## Task statement
From the records below, transcribe exactly the lines that begin at the line with "the upload route, the" and end at the line with "- The functions", both included.

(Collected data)
------------------------------

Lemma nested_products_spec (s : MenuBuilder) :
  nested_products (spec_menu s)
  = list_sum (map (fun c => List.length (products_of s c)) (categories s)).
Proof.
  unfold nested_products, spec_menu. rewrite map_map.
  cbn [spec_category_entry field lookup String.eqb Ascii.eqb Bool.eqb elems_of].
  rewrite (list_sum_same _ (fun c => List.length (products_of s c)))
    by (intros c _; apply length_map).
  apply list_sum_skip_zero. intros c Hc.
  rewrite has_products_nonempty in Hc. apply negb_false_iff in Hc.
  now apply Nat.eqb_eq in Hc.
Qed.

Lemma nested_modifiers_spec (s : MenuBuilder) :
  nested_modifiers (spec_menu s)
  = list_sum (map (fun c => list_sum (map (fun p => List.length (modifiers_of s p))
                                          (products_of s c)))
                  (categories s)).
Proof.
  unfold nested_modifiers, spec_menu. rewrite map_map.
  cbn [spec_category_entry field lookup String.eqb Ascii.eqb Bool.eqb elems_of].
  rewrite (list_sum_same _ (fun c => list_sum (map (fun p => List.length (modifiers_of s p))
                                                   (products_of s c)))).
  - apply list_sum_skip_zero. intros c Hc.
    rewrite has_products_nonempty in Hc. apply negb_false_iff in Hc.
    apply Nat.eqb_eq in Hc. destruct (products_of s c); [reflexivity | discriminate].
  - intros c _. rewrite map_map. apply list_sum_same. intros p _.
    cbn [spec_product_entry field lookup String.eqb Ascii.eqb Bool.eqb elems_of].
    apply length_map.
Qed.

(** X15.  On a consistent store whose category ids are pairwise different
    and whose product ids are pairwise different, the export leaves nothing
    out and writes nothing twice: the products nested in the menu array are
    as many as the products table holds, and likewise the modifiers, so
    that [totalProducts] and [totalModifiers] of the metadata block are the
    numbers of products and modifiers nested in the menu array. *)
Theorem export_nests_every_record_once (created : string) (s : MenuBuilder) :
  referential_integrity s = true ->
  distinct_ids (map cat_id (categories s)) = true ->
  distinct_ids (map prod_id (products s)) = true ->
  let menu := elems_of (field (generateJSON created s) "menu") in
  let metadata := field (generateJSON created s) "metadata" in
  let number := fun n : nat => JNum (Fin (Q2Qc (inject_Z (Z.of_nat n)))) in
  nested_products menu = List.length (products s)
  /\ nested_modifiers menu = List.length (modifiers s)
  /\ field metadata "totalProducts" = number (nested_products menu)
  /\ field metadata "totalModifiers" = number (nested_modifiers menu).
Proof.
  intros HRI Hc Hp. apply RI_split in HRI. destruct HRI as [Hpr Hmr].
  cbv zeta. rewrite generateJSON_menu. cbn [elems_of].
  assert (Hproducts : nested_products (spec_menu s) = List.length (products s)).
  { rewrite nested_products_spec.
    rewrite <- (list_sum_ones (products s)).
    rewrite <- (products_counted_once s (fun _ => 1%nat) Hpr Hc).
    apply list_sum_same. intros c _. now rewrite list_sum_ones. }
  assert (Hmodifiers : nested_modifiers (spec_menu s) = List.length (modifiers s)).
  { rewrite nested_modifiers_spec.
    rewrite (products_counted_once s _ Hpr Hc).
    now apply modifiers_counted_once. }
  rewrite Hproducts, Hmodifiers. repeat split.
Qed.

------------------------------

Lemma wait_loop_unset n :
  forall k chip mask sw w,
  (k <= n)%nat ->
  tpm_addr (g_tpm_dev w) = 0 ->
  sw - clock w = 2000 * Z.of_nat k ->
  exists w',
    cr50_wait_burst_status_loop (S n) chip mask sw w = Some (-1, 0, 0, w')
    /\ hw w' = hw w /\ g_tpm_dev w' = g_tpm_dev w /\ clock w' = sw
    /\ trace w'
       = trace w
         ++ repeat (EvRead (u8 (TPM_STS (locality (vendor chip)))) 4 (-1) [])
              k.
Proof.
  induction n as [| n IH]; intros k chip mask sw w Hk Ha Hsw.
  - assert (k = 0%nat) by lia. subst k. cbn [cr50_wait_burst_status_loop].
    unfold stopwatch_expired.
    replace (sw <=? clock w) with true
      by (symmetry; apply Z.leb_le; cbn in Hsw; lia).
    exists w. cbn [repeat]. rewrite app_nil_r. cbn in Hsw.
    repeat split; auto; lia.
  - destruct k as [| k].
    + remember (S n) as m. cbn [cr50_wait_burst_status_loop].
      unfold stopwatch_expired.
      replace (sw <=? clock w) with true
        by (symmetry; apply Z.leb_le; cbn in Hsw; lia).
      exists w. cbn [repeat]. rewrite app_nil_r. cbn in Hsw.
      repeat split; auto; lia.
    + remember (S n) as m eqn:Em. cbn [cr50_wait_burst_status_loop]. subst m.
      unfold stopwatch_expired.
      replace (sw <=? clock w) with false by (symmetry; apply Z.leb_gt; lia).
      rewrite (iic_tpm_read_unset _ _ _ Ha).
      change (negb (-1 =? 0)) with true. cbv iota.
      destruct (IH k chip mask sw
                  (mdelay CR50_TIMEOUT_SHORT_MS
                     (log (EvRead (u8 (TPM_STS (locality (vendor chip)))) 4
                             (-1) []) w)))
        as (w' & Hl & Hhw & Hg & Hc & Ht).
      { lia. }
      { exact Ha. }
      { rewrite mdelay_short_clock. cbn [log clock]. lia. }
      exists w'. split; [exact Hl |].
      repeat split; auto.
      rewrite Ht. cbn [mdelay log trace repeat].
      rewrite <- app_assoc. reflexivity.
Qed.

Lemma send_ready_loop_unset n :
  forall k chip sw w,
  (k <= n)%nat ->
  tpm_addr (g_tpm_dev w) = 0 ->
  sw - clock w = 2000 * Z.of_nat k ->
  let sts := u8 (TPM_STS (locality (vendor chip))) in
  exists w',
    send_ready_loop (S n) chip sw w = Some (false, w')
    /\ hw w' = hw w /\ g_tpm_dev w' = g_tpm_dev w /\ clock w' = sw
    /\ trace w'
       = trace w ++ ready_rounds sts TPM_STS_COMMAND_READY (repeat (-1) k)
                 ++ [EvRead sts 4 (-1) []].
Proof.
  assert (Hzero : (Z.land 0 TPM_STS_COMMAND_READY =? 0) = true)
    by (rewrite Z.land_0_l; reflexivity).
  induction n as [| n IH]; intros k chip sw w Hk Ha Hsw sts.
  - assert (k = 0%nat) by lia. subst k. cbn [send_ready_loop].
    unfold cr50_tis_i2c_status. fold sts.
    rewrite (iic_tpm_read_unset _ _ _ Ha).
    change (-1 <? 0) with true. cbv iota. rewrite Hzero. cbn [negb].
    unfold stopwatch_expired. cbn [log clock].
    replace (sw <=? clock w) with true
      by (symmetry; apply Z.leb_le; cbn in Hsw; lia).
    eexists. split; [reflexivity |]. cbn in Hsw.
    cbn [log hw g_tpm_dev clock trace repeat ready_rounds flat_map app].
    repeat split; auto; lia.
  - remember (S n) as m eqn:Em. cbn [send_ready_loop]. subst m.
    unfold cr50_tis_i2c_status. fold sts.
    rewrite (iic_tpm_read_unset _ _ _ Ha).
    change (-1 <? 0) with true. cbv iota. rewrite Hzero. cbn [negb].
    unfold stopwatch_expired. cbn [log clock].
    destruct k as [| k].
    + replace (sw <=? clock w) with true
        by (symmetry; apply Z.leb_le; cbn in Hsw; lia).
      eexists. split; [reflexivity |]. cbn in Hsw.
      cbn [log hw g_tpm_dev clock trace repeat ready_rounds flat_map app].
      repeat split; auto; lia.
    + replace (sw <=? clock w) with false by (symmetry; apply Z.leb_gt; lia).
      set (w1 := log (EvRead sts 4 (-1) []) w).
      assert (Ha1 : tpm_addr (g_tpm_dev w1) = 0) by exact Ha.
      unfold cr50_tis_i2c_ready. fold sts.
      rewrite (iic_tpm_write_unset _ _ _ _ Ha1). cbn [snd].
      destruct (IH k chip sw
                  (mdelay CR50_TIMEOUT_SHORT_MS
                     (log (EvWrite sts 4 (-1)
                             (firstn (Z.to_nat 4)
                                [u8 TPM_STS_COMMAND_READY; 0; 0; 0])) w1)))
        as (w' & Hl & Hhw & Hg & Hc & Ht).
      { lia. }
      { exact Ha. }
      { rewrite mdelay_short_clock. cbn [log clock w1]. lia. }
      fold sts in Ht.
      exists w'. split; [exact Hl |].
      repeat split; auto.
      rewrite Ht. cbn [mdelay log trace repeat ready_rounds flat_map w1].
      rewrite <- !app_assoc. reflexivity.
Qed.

------------------------------

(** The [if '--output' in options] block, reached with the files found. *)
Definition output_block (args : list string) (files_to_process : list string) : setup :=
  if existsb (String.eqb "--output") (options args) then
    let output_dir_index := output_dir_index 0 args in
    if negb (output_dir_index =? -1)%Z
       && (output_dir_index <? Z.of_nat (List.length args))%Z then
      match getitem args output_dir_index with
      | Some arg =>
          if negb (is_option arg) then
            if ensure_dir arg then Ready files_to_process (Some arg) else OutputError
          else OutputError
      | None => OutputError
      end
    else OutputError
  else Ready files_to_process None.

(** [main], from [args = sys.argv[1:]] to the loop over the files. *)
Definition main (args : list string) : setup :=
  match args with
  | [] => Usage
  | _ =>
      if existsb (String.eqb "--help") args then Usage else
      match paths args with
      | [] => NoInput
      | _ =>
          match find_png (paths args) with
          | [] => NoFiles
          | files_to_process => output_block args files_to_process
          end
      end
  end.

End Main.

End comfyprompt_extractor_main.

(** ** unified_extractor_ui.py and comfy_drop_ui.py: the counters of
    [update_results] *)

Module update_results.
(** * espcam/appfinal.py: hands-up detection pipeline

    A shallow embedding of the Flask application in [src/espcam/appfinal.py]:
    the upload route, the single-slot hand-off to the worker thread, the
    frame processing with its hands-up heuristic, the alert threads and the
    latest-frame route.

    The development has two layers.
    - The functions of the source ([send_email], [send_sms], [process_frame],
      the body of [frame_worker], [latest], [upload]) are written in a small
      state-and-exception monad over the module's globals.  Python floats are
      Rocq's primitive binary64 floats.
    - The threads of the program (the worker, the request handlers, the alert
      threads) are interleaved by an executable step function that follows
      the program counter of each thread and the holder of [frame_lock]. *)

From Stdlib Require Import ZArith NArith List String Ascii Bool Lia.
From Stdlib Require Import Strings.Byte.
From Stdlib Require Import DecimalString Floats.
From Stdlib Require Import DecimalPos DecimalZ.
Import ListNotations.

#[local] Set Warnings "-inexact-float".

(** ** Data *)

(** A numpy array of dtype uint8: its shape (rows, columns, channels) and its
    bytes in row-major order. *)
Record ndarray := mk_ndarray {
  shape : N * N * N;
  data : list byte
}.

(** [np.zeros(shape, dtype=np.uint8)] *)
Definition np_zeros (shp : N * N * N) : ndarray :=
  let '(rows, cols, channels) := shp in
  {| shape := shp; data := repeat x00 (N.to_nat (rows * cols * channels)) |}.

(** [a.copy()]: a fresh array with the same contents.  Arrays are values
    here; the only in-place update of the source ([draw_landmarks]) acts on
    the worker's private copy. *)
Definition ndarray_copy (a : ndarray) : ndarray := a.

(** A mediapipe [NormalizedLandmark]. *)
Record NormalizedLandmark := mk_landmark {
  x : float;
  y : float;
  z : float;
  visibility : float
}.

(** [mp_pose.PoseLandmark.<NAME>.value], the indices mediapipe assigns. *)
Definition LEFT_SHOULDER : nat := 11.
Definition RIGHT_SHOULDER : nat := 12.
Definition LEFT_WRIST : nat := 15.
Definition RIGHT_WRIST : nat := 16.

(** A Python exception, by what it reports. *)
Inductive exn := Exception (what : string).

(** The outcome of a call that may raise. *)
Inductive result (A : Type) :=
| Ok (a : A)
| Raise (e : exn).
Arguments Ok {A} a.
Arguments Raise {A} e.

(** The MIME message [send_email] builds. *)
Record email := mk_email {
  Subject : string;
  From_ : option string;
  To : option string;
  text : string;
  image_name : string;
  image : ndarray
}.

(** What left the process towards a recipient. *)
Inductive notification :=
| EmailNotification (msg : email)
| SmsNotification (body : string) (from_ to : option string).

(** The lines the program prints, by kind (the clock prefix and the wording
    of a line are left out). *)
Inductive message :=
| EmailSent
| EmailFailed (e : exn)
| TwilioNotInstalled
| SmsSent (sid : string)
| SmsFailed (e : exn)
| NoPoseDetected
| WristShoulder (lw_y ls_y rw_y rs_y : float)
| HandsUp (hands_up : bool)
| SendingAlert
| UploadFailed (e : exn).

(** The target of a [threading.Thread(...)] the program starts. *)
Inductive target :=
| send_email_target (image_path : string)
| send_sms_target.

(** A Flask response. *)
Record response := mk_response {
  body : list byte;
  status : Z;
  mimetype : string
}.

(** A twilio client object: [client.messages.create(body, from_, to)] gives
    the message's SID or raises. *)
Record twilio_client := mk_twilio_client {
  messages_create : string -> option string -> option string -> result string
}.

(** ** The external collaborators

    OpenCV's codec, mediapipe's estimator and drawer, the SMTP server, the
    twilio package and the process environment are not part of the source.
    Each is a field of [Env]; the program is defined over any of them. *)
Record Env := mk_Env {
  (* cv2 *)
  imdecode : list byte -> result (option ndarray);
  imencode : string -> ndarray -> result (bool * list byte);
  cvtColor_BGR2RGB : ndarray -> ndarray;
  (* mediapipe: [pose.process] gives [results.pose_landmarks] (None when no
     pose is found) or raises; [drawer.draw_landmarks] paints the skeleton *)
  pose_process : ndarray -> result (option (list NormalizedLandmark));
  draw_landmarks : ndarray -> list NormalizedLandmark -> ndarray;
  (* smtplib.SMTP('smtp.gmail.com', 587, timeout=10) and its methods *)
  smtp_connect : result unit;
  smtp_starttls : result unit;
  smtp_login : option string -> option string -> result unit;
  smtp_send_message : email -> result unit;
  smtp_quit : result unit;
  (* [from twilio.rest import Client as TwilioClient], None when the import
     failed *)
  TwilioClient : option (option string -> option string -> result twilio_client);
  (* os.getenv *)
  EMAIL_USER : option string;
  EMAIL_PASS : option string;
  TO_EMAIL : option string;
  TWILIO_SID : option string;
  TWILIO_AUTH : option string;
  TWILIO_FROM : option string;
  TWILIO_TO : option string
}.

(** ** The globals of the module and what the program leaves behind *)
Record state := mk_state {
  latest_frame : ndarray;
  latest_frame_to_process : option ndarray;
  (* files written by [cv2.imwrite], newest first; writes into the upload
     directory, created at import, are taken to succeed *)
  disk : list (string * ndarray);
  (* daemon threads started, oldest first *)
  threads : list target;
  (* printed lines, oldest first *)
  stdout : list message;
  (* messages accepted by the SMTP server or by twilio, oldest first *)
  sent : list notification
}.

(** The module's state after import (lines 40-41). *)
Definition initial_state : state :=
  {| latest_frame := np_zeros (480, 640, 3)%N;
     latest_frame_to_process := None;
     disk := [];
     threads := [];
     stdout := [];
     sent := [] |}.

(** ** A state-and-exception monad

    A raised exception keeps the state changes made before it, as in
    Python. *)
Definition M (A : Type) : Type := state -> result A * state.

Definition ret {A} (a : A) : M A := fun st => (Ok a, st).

------------------------------

## Response below
    the upload route, the single-slot hand-off to the worker thread, the
    frame processing with its hands-up heuristic, the alert threads and the
    latest-frame route.

    The development has two layers.
    - The functions of the source ([send_email], [send_sms], [process_frame],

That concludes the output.